Working data:
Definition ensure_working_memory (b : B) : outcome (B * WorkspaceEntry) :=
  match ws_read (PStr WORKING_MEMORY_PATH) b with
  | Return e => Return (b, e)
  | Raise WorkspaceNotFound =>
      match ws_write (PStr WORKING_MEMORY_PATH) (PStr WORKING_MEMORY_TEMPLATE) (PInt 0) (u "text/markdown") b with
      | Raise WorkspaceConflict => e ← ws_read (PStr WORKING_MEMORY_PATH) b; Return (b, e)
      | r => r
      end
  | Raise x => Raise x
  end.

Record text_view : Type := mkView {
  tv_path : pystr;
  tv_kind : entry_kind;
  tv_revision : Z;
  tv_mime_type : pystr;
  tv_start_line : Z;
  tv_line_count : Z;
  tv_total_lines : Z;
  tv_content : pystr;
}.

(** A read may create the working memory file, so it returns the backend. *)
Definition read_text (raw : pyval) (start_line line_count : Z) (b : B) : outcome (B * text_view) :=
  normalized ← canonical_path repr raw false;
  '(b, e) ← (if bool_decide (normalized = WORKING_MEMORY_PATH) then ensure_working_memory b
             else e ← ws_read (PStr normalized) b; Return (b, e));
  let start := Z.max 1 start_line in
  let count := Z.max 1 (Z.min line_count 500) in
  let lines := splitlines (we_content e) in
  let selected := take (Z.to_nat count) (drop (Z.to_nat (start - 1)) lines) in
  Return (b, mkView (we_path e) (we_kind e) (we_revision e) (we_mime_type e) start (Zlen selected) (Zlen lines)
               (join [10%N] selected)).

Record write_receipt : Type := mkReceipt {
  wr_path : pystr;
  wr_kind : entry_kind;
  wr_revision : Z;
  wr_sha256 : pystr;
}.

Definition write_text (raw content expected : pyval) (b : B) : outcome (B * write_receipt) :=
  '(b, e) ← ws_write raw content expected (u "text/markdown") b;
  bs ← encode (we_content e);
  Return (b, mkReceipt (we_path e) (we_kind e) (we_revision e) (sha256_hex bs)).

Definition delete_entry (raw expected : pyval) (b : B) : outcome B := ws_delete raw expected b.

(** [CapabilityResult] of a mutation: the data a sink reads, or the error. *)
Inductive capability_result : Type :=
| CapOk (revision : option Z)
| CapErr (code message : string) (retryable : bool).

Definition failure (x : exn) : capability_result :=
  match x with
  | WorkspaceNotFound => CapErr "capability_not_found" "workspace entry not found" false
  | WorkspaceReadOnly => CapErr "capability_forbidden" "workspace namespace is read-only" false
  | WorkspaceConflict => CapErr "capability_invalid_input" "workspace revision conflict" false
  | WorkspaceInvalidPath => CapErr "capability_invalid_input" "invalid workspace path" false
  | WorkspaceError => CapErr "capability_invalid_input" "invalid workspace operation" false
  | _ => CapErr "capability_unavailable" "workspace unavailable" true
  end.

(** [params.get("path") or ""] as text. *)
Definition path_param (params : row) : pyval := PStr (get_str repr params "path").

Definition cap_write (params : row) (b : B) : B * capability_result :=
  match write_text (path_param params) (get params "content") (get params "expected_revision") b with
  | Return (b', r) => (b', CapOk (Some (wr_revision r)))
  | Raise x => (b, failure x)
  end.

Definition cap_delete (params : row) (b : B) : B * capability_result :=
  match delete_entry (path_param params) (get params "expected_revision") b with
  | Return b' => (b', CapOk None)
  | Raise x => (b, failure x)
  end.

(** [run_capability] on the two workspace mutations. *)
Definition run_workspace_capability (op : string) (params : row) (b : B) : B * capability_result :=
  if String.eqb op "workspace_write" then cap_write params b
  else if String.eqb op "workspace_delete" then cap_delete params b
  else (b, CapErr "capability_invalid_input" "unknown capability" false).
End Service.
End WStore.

Try it:
Read the listing line by line, and copy each line in which the word "else" is found.

Output for this task:
             else e ← ws_read (PStr normalized) b; Return (b, e));
  else if String.eqb op "workspace_delete" then cap_delete params b
  else (b, CapErr "capability_invalid_input" "unknown capability" false).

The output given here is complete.